Texas Republican Rep. Mac Thornberry, the House Armed Services Committee vice chairman, predicted lawmakers will substitute other federal spending cuts for the planned military cuts.
"I do believe Congress will find a way to turn off sequestration ... and substitute other cuts," Thornberry said at an event sponsored by the Brookings Institution, a Washington, D.C.-area think tank. "I think there is agreement on both sides of the aisle ... that that's the dumbest answer."
At issue is a $500 billion national defense spending reduction spread over 10 years that will begin in 2013 if lawmakers fail this year to pass a broader package with $1.2 trillion in federal cuts. Without such a deal, the defense cuts—and an equal amount of other federal cuts—would be carried out under a process known as sequestration. Defense officials and analyst say if enacted, those cuts would come from wholesale budget reductions rather than specific programs or initiatives. [Special Ops Forces Study to Be Part Spy, Part Gumshoe]

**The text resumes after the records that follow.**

(* ===== verification/Bytes.v ===== *)
(** * Bytes, big-endian integers and UTF-8

    The parts of Rust's standard library that every codec of the historian
    rests on: [u8] as [Byte.byte], [to_be_bytes]/[from_be_bytes] at any width,
    and [core::str::from_utf8] with [str::chars]. *)

From S2P Require Import Prelude.

(** ** Bytes *)

Definition Z_of_byte (b : byte) : Z := Z.of_N (Byte.to_N b).

Definition byte_of_Z (z : Z) : byte :=
  match Byte.of_N (Z.to_N (z mod 256)) with Some b => b | None => x00 end.

#[export] Instance byte_eq_dec : EqDecision byte := Byte.byte_eq_dec.
#[export] Program Instance byte_countable : Countable byte :=
  inj_countable Byte.to_N Byte.of_N _.
Next Obligation. intros b. apply Byte.of_to_N. Qed.

Lemma Z_of_byte_range b : 0 ≤ Z_of_byte b < 256.
Proof. unfold Z_of_byte. pose proof (Byte.to_N_bounded b). lia. Qed.

Lemma byte_of_Z_of_byte b : byte_of_Z (Z_of_byte b) = b.
Proof.
  unfold byte_of_Z. pose proof (Z_of_byte_range b) as Hr.
  rewrite Z.mod_small by done. unfold Z_of_byte.
  by rewrite N2Z.id, Byte.of_to_N.
Qed.

Lemma Z_of_byte_of_Z z : Z_of_byte (byte_of_Z z) = z mod 256.
Proof.
  unfold byte_of_Z. pose proof (Z.mod_pos_bound z 256 eq_refl) as Hr.
  destruct (Byte.of_N _) as [b|] eqn:E.
  - apply Byte.to_of_N in E. unfold Z_of_byte. rewrite E. lia.
  - apply Byte.of_N_None_iff in E. lia.
Qed.

#[export] Instance Z_of_byte_inj : Inj (=) (=) Z_of_byte.
Proof.
  intros a b E. rewrite <-(byte_of_Z_of_byte a), <-(byte_of_Z_of_byte b). by rewrite E.
Qed.

(** Zero-filled padding is checked by the decoders with [byte != 0]. *)
Definition zeros (n : nat) : list byte := replicate n x00.

(** ** Big-endian integers *)

(** The [n] bytes of [z]: [to_be_bytes] of an [8n]-bit integer, signed or not. *)
Fixpoint be_bytes (n : nat) (z : Z) : list byte :=
  match n with
  | O => []
  | S m => be_bytes m (z / 256) ++ [byte_of_Z z]
  end.

(** [from_be_bytes] of an unsigned integer. *)
Definition from_be (l : list byte) : Z := foldl (λ acc b, acc * 256 + Z_of_byte b) 0 l.

(** [i64::from_be_bytes]. *)
Definition i64_from_be (l : list byte) : Z :=
  let u := from_be l in if decide (u ≤ i64_max) then u else u - 2 ^ 64.

Lemma length_be_bytes n z : length (be_bytes n z) = n.
Proof. revert z. induction n as [|n IH]; intros z; cbn; [done|]. rewrite length_app, IH. cbn. lia. Qed.

Lemma len_be_bytes n z : len (be_bytes n z) = Z.of_nat n.
Proof. unfold len. by rewrite length_be_bytes. Qed.

Lemma from_be_snoc l b : from_be (l ++ [b]) = from_be l * 256 + Z_of_byte b.
Proof. unfold from_be. by rewrite foldl_snoc. Qed.

Lemma from_be_range l : 0 ≤ from_be l < 256 ^ len l.
Proof.
  induction l as [|b l IH] using rev_ind; [done|].
  rewrite from_be_snoc, len_app. pose proof (Z_of_byte_range b).
  change (len [b]) with 1. pose proof (len_nonneg l).
  rewrite Z.pow_add_r by lia. lia.
Qed.

Lemma from_be_bytes n z : from_be (be_bytes n z) = z mod 256 ^ Z.of_nat n.
Proof.
  revert z. induction n as [|n IH]; intros z; [by rewrite Z.mod_1_r|].
  cbn [be_bytes]. rewrite from_be_snoc, IH, Z_of_byte_of_Z, Nat2Z.inj_succ, Z.pow_succ_r by lia.
  pose proof (Z.pow_pos_nonneg 256 (Z.of_nat n)).
  rewrite Z.rem_mul_r by lia. lia.
Qed.

Lemma from_be_bytes_small n z : 0 ≤ z < 256 ^ Z.of_nat n → from_be (be_bytes n z) = z.
Proof. intros H. by rewrite from_be_bytes, Z.mod_small. Qed.

Lemma be_bytes_from_be l : be_bytes (length l) (from_be l) = l.
Proof.
  induction l as [|b l IH] using rev_ind; [done|].
  rewrite length_app, Nat.add_comm. cbn [length Nat.add be_bytes].
  pose proof (Z_of_byte_range b). rewrite from_be_snoc.
  rewrite Z.div_add_l by lia. rewrite Z.div_small, Z.add_0_r, IH by lia.
  do 2 f_equal. apply (inj Z_of_byte). rewrite Z_of_byte_of_Z.
  rewrite Z.add_comm, Z.mod_add, Z.mod_small; lia.
Qed.

Lemma be_bytes_from_be' n l : length l = n → be_bytes n (from_be l) = l.
Proof. intros <-. apply be_bytes_from_be. Qed.

Lemma be_bytes_mod n z : be_bytes n (z mod 256 ^ Z.of_nat n) = be_bytes n z.
Proof.
  rewrite <-from_be_bytes. apply be_bytes_from_be'. apply length_be_bytes.
Qed.

Lemma i64_from_be_bytes z : is_i64 z → i64_from_be (be_bytes 8 z) = z.
Proof.
  rewrite in_range_spec. unfold i64_min, i64_max, i64_from_be. intros H.
  rewrite from_be_bytes. change (256 ^ Z.of_nat 8) with 18446744073709551616.
  unfold i64_max. destruct (decide (0 ≤ z)).
  - rewrite Z.mod_small by lia. rewrite decide_True by lia. done.
  - replace (z mod 18446744073709551616) with (z + 18446744073709551616).
    + rewrite decide_False by lia. lia.
    + rewrite <-(Z.mod_add z 1) by lia. rewrite Z.mod_small; lia.
Qed.

Lemma be_bytes_i64_from_be l : length l = 8%nat → be_bytes 8 (i64_from_be l) = l.
Proof.
  intros Hl. unfold i64_from_be. case_decide; [by apply be_bytes_from_be'|].
  rewrite <-be_bytes_mod.
  replace ((from_be l - 2 ^ 64) mod 256 ^ Z.of_nat 8) with (from_be l).
  - by apply be_bytes_from_be'.
  - change (256 ^ Z.of_nat 8) with (2 ^ 64). pose proof (from_be_range l) as Hr.
    unfold len in Hr. rewrite Hl in Hr. change (256 ^ Z.of_nat 8) with (2 ^ 64) in Hr.
    rewrite <-(Z.mod_add _ 1) by lia. rewrite Z.mod_small; lia.
Qed.

Lemma i64_from_be_range l : length l = 8%nat → is_i64 (i64_from_be l).
Proof.
  intros Hl. rewrite in_range_spec. unfold i64_from_be, i64_min.
  pose proof (from_be_range l) as Hr. unfold len in Hr. rewrite Hl in Hr.
  change (256 ^ Z.of_nat 8) with 18446744073709551616 in Hr.
  unfold i64_max in *. case_decide; lia.
Qed.

(** ** UTF-8 *)

(** Rust's [String] and [&str] are UTF-8 byte sequences. *)
Abbreviation rstring := (list byte).

Definition cont (x : Z) : bool := bool_decide (128 ≤ x ≤ 191).

(** Admissible second bytes after a three-byte lead: no overlong form and no
    surrogate. *)
Definition second3 (x0 x1 : Z) : bool :=
  bool_decide ((x0 = 224 ∧ 160 ≤ x1 ≤ 191) ∨ (225 ≤ x0 ≤ 236 ∧ 128 ≤ x1 ≤ 191) ∨
               (x0 = 237 ∧ 128 ≤ x1 ≤ 159) ∨ (238 ≤ x0 ≤ 239 ∧ 128 ≤ x1 ≤ 191)).

(** Admissible second bytes after a four-byte lead: at most U+10FFFF. *)
Definition second4 (x0 x1 : Z) : bool :=
  bool_decide ((x0 = 240 ∧ 144 ≤ x1 ≤ 191) ∨ (241 ≤ x0 ≤ 243 ∧ 128 ≤ x1 ≤ 191) ∨
               (x0 = 244 ∧ 128 ≤ x1 ≤ 143)).

(** The Unicode scalar values of a byte sequence; [None] when
    [core::str::from_utf8] refuses it. *)
Fixpoint utf8_decode (l : list byte) : option (list Z) :=
  match l with
  | [] => Some []
  | b0 :: l1 =>
    let x0 := Z_of_byte b0 in
    if decide (x0 < 128) then cons x0 <$> utf8_decode l1
    else match l1 with
    | [] => None
    | b1 :: l2 =>
      let x1 := Z_of_byte b1 in
      if decide (194 ≤ x0 ≤ 223) then
        if cont x1 then cons ((x0 - 192) * 64 + (x1 - 128)) <$> utf8_decode l2 else None
      else match l2 with
      | [] => None
      | b2 :: l3 =>
        let x2 := Z_of_byte b2 in
        if second3 x0 x1 && cont x2 then
          cons ((x0 - 224) * 4096 + (x1 - 128) * 64 + (x2 - 128)) <$> utf8_decode l3
        else match l3 with
        | [] => None
        | b3 :: l4 =>
          let x3 := Z_of_byte b3 in
          if second4 x0 x1 && cont x2 && cont x3 then
            cons ((x0 - 240) * 262144 + (x1 - 128) * 4096 + (x2 - 128) * 64 + (x3 - 128))
              <$> utf8_decode l4
          else None
        end
      end
    end
  end.

(** The type invariant of [String]. *)
Definition utf8_ok (s : rstring) : bool := bool_decide (is_Some (utf8_decode s)).

(** [core::str::from_utf8]. *)
Definition from_utf8 (l : list byte) : option rstring := if utf8_ok l then Some l else None.

(** [str::chars]. *)
Definition chars (s : rstring) : list Z := default [] (utf8_decode s).

(** A successful decode consumes one to four bytes per scalar. *)
Lemma utf8_decode_step l cs :
  utf8_decode l = Some cs →
  (l = [] ∧ cs = []) ∨
  ∃ p r c cs', l = p ++ r ∧ 1 ≤ len p ≤ 4 ∧ cs = c :: cs' ∧ utf8_decode r = Some cs'.
Proof.
  destruct l as [|b0 l1]; [left; by simplify_eq/=|]. cbn. right. case_decide.
  { destruct (utf8_decode l1) as [t|] eqn:E; simplify_eq/=. by eexists [b0], l1, _, t. }
  destruct l1 as [|b1 l2]; [done|]. case_decide.
  { destruct (cont _); [|done].
    destruct (utf8_decode l2) as [t|] eqn:E; simplify_eq/=. by eexists [b0; b1], l2, _, t. }
  destruct l2 as [|b2 l3]; [done|]. destruct (second3 _ _ && _).
  { destruct (utf8_decode l3) as [t|] eqn:E; simplify_eq/=. by eexists [b0; b1; b2], l3, _, t. }
  destruct l3 as [|b3 l4]; [done|]. destruct (second4 _ _ && _ && _); [|done].
  destruct (utf8_decode l4) as [t|] eqn:E; simplify_eq/=. by eexists [b0; b1; b2; b3], l4, _, t.
Qed.

(** At most four bytes per Unicode scalar. *)
Lemma utf8_decode_len l cs : utf8_decode l = Some cs → len cs ≤ len l ≤ 4 * len cs.
Proof.
  revert l. induction cs as [|c cs IH]; intros l H;
    destruct (utf8_decode_step _ _ H) as [[-> ?]|(p & r & c' & cs' & -> & Hp & ? & Hr)];
    simplify_eq; try done.
  apply IH in Hr. rewrite len_app, len_cons. lia.
Qed.

Lemma utf8_ok_chars s : utf8_ok s → utf8_decode s = Some (chars s).
Proof. intros [cs E]%bool_decide_spec. unfold chars. by rewrite E. Qed.

Lemma utf8_ok_len s : utf8_ok s → len s ≤ 4 * len (chars s).
Proof. intros H%utf8_ok_chars%utf8_decode_len. lia. Qed.

(** ASCII bytes are their own scalars. *)
Lemma utf8_decode_ascii s :
  Forall (λ b, Z_of_byte b < 128) s → utf8_decode s = Some (Z_of_byte <$> s).
Proof.
  induction 1 as [|b s Hb _ IH]; [done|]. cbn. rewrite decide_True by done.
  by rewrite IH.
Qed.

Lemma utf8_ok_ascii s : Forall (λ b, Z_of_byte b < 128) s → utf8_ok s.
Proof. intros H. apply bool_decide_spec. rewrite utf8_decode_ascii by done. by eexists. Qed.

Lemma from_utf8_Some l s : from_utf8 l = Some s ↔ s = l ∧ utf8_ok l.
Proof. unfold from_utf8. destruct (utf8_ok l); naive_solver. Qed.

#[global] Arguments be_bytes : simpl never.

The HASC vice chairman said finding the $50 billion or so to void the first year of the cuts "should be fairly easy," saying the failed congressional debt panel did some work that shows where there is ample "low-hanging fruit" across the federal budget.
Asked by U.S. News & World Report whether pro-defense lawmakers would have to fight the same battle every year to void individual portions of the defense cuts, Thornberry tied it to the presidential race.
"If the election goes like I want it to, we can repeal 'Obamacare,' " the GOP lawmaker said. "That's enough savings and then some" to pay for scaling back the Pentagon cuts, he said.
He was referring to the health care reform law Obama pushed through Congress in 2010, which the Congressional Budget Office has said could cost more than $900 billion.
Many congressional Republican hawks want to cancel out the defense cuts, but Democrats want a broader deficit-reduction package.
House Armed Services Committee Republicans have introduced a bill attacking the first year of the $500 billion planned cut. It would mandate a 10 percent federal workforce reduction. Expected savings would then be used to eliminate the first year of the Pentagon cuts.
Thornberry referenced that bill, and noted other pro-defense Republicans like Senate Armed Services Committee Ranking Member John McCain (Ariz.) are prepping their own legislation.
The Texas lawmaker indicated the toughest part of voiding the 2013 cuts will be finding the right legislative tactic. Can it be a stand-alone bill? What is the proper bill to which a sequestration-voiding measure might be attached?
Leaders in both chambers must sort out those questions, Thornberry said.